### GOAL OF THE EXERCISE
Only one span of the listing below is wanted: the lines from the one with "roomClients : gmap string Z;" through the one with "(** ** TikTokService methods *)", reproduced exactly, both ends kept.
-------------------------
(** The events the service emits to a room, with their payloads. *)
Inductive OutEvent :=
| tiktok_chat (user : User) (comment : string) (rawData : ChatData) (timestamp : Z)
| player_join (user : User) (timestamp : Z)
| player_attack (user : User) (damage : Z) (timestamp : Z)
| tiktok_like (user : User) (likeCount totalLikeCount : JsVal) (timestamp : Z)
| tiktok_share (user : User) (timestamp : Z)
| tiktok_gift (user : User) (giftName : string) (giftValue repeatCount : Z)
              (giftType : GiftType) (rawData : GiftData) (timestamp : Z)
| gift_received (user : User) (giftName : string) (giftValue repeatCount : Z)
                (giftType : GiftType) (timestamp : Z)
| tiktok_connected (roomId : JsVal) (timestamp : Z)
| tiktok_disconnected (timestamp : Z)
| tiktok_error (message : JsVal) (timestamp : Z).

(** What the service does to the outside world. *)
Inductive Effect :=
| Handshake (c : Conn)                    (* connection.connect() *)
| Teardown (c : Conn)                     (* connection.disconnect() *)
| Emit (room : string) (e : OutEvent)     (* io.to(room).emit(...) *)
| Resolved (caller : nat) (result : bool) (* a connect() promise settles *).

(** The service instance, the object allocator, the [connect] calls
    suspended on a handshake, and the trace of effects so far. *)
Record State := MkState {
  connections : gmap string Entry;
  roomClients : gmap string Z;
  nextConn : nat;
  awaiting : list (nat * Conn);
  trace : list Effect;
}.

(** The constructor: two empty maps. *)
Definition init : State :=
  {| connections := ∅; roomClients := ∅; nextConn := 0%nat;
     awaiting := []; trace := [] |}.

Definition with_connections (f : gmap string Entry → gmap string Entry)
    (s : State) : State :=
  {| connections := f (connections s); roomClients := roomClients s;
     nextConn := nextConn s; awaiting := awaiting s; trace := trace s |}.

Definition with_roomClients (f : gmap string Z → gmap string Z)
    (s : State) : State :=
  {| connections := connections s; roomClients := f (roomClients s);
     nextConn := nextConn s; awaiting := awaiting s; trace := trace s |}.

Definition with_awaiting (f : list (nat * Conn) → list (nat * Conn))
    (s : State) : State :=
  {| connections := connections s; roomClients := roomClients s;
     nextConn := nextConn s; awaiting := f (awaiting s); trace := trace s |}.

Definition perform (e : Effect) (s : State) : State :=
  {| connections := connections s; roomClients := roomClients s;
     nextConn := nextConn s; awaiting := awaiting s;
     trace := trace s ++ [e] |}.

(** [new WebcastPushConnection(username, ...)] *)
Definition new_connection (username : string) (s : State) : State * Conn :=
  ({| connections := connections s; roomClients := roomClients s;
      nextConn := S (nextConn s); awaiting := awaiting s; trace := trace s |},
   MkConn (nextConn s) username).

(** ** TikTokService methods *)

(** [entry.lastActivity = Date.now()] *)
Definition touch (now : Z) (e : Entry) : Entry :=
  {| connection := connection e; lastActivity := now |}.

(** [updateActivity(username)] *)
Definition updateActivity (username : string) (now : Z) (s : State) : State :=
  match connections s !! username with
  | Some _ => with_connections (alter (touch now) username) s
  | None => s
  end.

(** [this.roomClients.get(username) || 0] *)
Definition getClientCount (username : string) (s : State) : Z :=
  match roomClients s !! username with
  | Some n => if n =? 0 then 0 else n
  | None => 0
  end.

(** [addClientToRoom(username)] *)
Definition addClientToRoom (username : string) (s : State) : State :=
  let count := getClientCount username s in
  with_roomClients (insert username (count + 1)) s.

(** [removeClientFromRoom(username)] *)
Definition removeClientFromRoom (username : string) (s : State) : State :=
  let count := getClientCount username s in
  if count >? 0 then with_roomClients (insert username (count - 1)) s
  else s.

(** How a call into the upstream client completes. *)
Inductive Completion := Returns | Throws.

(** [connection.disconnect()]: the call is recorded; whether it
    returns or throws is the upstream client's choice, given by
    [outcome]. *)
Definition upstream_disconnect (c : Conn) (outcome : Conn → Completion)
    (s : State) : State * Completion :=
  (perform (Teardown c) s, outcome c).

(** [try { body } catch (e) { handler }] *)
Definition try_catch (body handler : State → State * Completion)
    (s : State) : State * Completion :=
  match body s with
  | (s1, Returns) => (s1, Returns)
  | (s1, Throws) => handler s1
  end.

(** [disconnect(username)]: the [catch] block is empty. *)
Definition disconnect (username : string) (outcome : Conn → Completion)
    (s : State) : State * Completion :=
  match connections s !! username with
  | Some e =>
      match try_catch (upstream_disconnect (connection e) outcome)
                      (λ s', (s', Returns)) s with
      | (s1, Returns) => (with_connections (delete username) s1, Returns)
      | (s1, Throws) => (s1, Throws)
      end
  | None => (s, Returns)
  end.

(** *** Upstream event handlers

    The handlers [connect] registers on a connection; [username] is
    the argument of that [connect] call. *)

(** The gift value: [data.diamondCount || data.giftValue || 1]. *)
Definition truthy (x : JsNum) : bool :=
  match x with
  | NNum n => negb (n =? 0)
  | NUndefined | NNull => false
  end.

Definition or_num (x y : JsNum) : JsNum := if truthy x then x else y.

Definition resolveGiftValue (data : GiftData) : Z :=
  num_or (or_num (diamondCount data) (giftValue data)) 1.

(** [let giftType = "small"; if (v >= 100) ... else if (v >= 10) ...] *)
Definition classifyGift (v : Z) : GiftType :=
  if v >=? 100 then large
  else if v >=? 10 then medium
  else small.

(** [data.comment?.toLowerCase().trim() || ""] *)
Definition normalizeComment (c : option string) : string :=
  str_or (option_map (λ x, trim (toLowerCase x)) c) "".

Definition on_chat (username : string) (data : ChatData) (now rnd : Z)
    (s : State) : State :=
  let message := normalizeComment (comment data) in
  let user := chat_user data in
  let s := updateActivity username now s in
  let s := perform (Emit username (tiktok_chat user message data now)) s in
  let s :=
    if (message =? "join")%string || (message =? "thamgia")%string
    then perform (Emit username (player_join user now)) s else s in
  if (message =? "hit")%string || (message =? "danh")%string
     || (message =? "attack")%string
  then perform (Emit username (player_attack user (rnd + 5) now)) s
  else s.

Definition on_like (username : string) (data : LikeData) (now : Z)
    (s : State) : State :=
  let s := updateActivity username now s in
  perform (Emit username
             (tiktok_like (like_user data) (likeCount data)
                          (totalLikeCount data) now)) s.

Definition on_social (username : string) (data : SocialData) (now : Z)
    (s : State) : State :=
  match displayType data with
  | Some t =>
      if (t =? "pm_mt_msg_viewer_share")%string then
        let s := updateActivity username now s in
        perform (Emit username (tiktok_share (social_user data) now)) s
      else s
  | None => s
  end.

Definition on_gift (username : string) (data : GiftData) (now : Z)
    (s : State) : State :=
  let user := gift_user data in
  let s := updateActivity username now s in
  let giftValue := resolveGiftValue data in
  let giftName :=
    str_or (giftName data)
           (str_or (giftDetails_giftName data) "Unknown Gift") in
  let repeatCount := num_or (repeatCount data) 1 in
  let giftType := classifyGift giftValue in
  let s := perform (Emit username
                      (tiktok_gift user giftName giftValue repeatCount
                                   giftType data now)) s in
  perform (Emit username
             (gift_received user giftName giftValue repeatCount
                            giftType now)) s.

Definition on_connected (username : string) (roomId : JsVal) (now : Z)
    (s : State) : State :=
  perform (Emit username (tiktok_connected roomId now)) s.

Definition on_disconnected (username : string) (now : Z) (s : State) : State :=
  let s := perform (Emit username (tiktok_disconnected now)) s in
  with_connections (delete username) s.

Definition on_error (username : string) (message : JsVal) (now : Z)
    (s : State) : State :=
  perform (Emit username (tiktok_error message now)) s.

(** The upstream client fires event [ev] on connection [c]: the
    handler registered for it runs.  [rnd] is
    [Math.floor(Math.random() * 10)]. *)
Definition handle (c : Conn) (ev : RawEvent) (now rnd : Z) (s : State) : State :=
  let username := conn_username c in
  match ev with
  | chat data => on_chat username data now rnd s
  | like data => on_like username data now s
  | social data => on_social username data now s
  | gift data => on_gift username data now s
  | connected roomId => on_connected username roomId now s
  | disconnected => on_disconnected username now s
  | error message => on_error username message now s
  end.

(** *** connect *)

(** Where a [connect] call stands after its synchronous part. *)
Inductive ConnectStep :=
| Done (result : bool)
| Await (c : Conn).

(** [connect(username, io)] up to [await connection.connect()]. *)
Definition connect_start (username : string) (now : Z) (s : State)
    : State * ConnectStep :=
  match connections s !! username with
  | Some _ => (with_connections (alter (touch now) username) s, Done true)
  | None =>
      let '(s, c) := new_connection username s in
      let s := with_connections
                 (insert username {| connection := c; lastActivity := now |}) s in
      let s := perform (Handshake c) s in
      (s, Await c)
  end.

(** [connect(username, io)] from the point where the handshake
    settles: [return true], or the [catch] block. *)
Definition connect_finish (username : string) (ok : bool) (s : State)
    : State * bool :=
  if ok then (s, true)
  else (with_connections (delete username) s, false).

(** A [connect] call that nothing interleaves with. *)
Definition connect (username : string) (now : Z) (ok : bool) (s : State)
    : State * bool :=
  match connect_start username now s with
  | (s1, Done r) => (s1, r)
  | (s1, Await _) => connect_finish username ok s1
  end.

(** *** checkInactiveConnections *)

Definition TIMEOUT : Z := 5 * 60 * 1000.

(** The period of [setInterval(() => this.checkInactiveConnections(), 60000)]. *)
Definition cleanupIntervalMs : Z := 60000.

(** The test of the loop body, on one entry of the map. *)
Definition isInactive (now : Z) (s : State) (username : string)
    (data : Entry) : bool :=
  let clientCount := getClientCount username s in
  let timeSinceActivity := now - lastActivity data in
  (clientCount =? 0) && (timeSinceActivity >? TIMEOUT).

(** One iteration of the loop, on the entry [kv] of the map. *)
Definition sweepEntry (now : Z) (outcome : Conn → Completion)
    (s : State) (kv : string * Entry) : State :=
  if isInactive now s kv.1 kv.2
  then (disconnect kv.1 outcome s).1
  else s.

(** [for (const [username, data] of this.connections.entries())]: the
    body removes at most the entry it is visiting, so the loop visits
    the entries the pool had when it started, each once. *)
Definition checkInactiveConnections (now : Z) (outcome : Conn → Completion)
    (s : State) : State :=
  foldl (sweepEntry now outcome) s (map_to_list (connections s)).

(** ** Event loop

    Node runs one task at a time.  A task is a call of a service
    method, the firing of an upstream event, a tick of the cleanup
    timer, or the settling of a handshake, which resumes the [connect]
    call suspended on it. *)

Inductive Task :=
| Connect (caller : nat) (username : string) (now : Z)
| Settle (c : Conn) (ok : bool)
| Disconnect (username : string) (outcome : Conn → Completion)
| Upstream (c : Conn) (ev : RawEvent) (now rnd : Z)
| AddClient (username : string)
| RemoveClient (username : string)
| Tick (now : Z) (outcome : Conn → Completion).
(** The small letters that share their capital with another small letter
    (the table of equivalences of [re]): i and dotless i, s and long s,
    the micro sign and the Greek mu. *)
Definition equivalentes (c : char) : list char :=
  match c with
  | Latin a =>
      if Ascii.eqb a "i" then [i_sem_pingo]
      else if Ascii.eqb a "s" then [s_longo]
      else if Ascii.eqb a (ascii_of_N 181) then [mi_minusculo]
      else []
  | i_sem_pingo => [Latin "i"]
  | s_longo => [Latin "s"]
  | mi_minusculo => [chr 181]
  | _ => []
  end.

(** A literal character under [re.IGNORECASE]: the lower-case form of the
    subject character is the lower-case form of the literal or one of its
    equivalents. *)
Definition ich (a : char) : regex :=
  Cls (fun c => existsb (is_char (lower_char c))
                        (lower_char a :: equivalentes (lower_char a))).

Definition word (s : string) : regex := seq (map ch (lit s)).
Definition iword (s : string) : regex := seq (map ich (lit s)).

(** [.] without and with [re.DOTALL]. *)
Definition dot (c : char) : bool := negb (is_char (chr 10) c).
Definition dotall (c : char) : bool := true.

End Re.

Import Re.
-------------------------
### RESPONSE TO THIS TASK
  roomClients : gmap string Z;
  nextConn : nat;
  awaiting : list (nat * Conn);
  trace : list Effect;
}.

(** The constructor: two empty maps. *)
Definition init : State :=
  {| connections := ∅; roomClients := ∅; nextConn := 0%nat;
     awaiting := []; trace := [] |}.

Definition with_connections (f : gmap string Entry → gmap string Entry)
    (s : State) : State :=
  {| connections := f (connections s); roomClients := roomClients s;
     nextConn := nextConn s; awaiting := awaiting s; trace := trace s |}.

Definition with_roomClients (f : gmap string Z → gmap string Z)
    (s : State) : State :=
  {| connections := connections s; roomClients := f (roomClients s);
     nextConn := nextConn s; awaiting := awaiting s; trace := trace s |}.

Definition with_awaiting (f : list (nat * Conn) → list (nat * Conn))
    (s : State) : State :=
  {| connections := connections s; roomClients := roomClients s;
     nextConn := nextConn s; awaiting := f (awaiting s); trace := trace s |}.

Definition perform (e : Effect) (s : State) : State :=
  {| connections := connections s; roomClients := roomClients s;
     nextConn := nextConn s; awaiting := awaiting s;
     trace := trace s ++ [e] |}.

(** [new WebcastPushConnection(username, ...)] *)
Definition new_connection (username : string) (s : State) : State * Conn :=
  ({| connections := connections s; roomClients := roomClients s;
      nextConn := S (nextConn s); awaiting := awaiting s; trace := trace s |},
   MkConn (nextConn s) username).

(** ** TikTokService methods *)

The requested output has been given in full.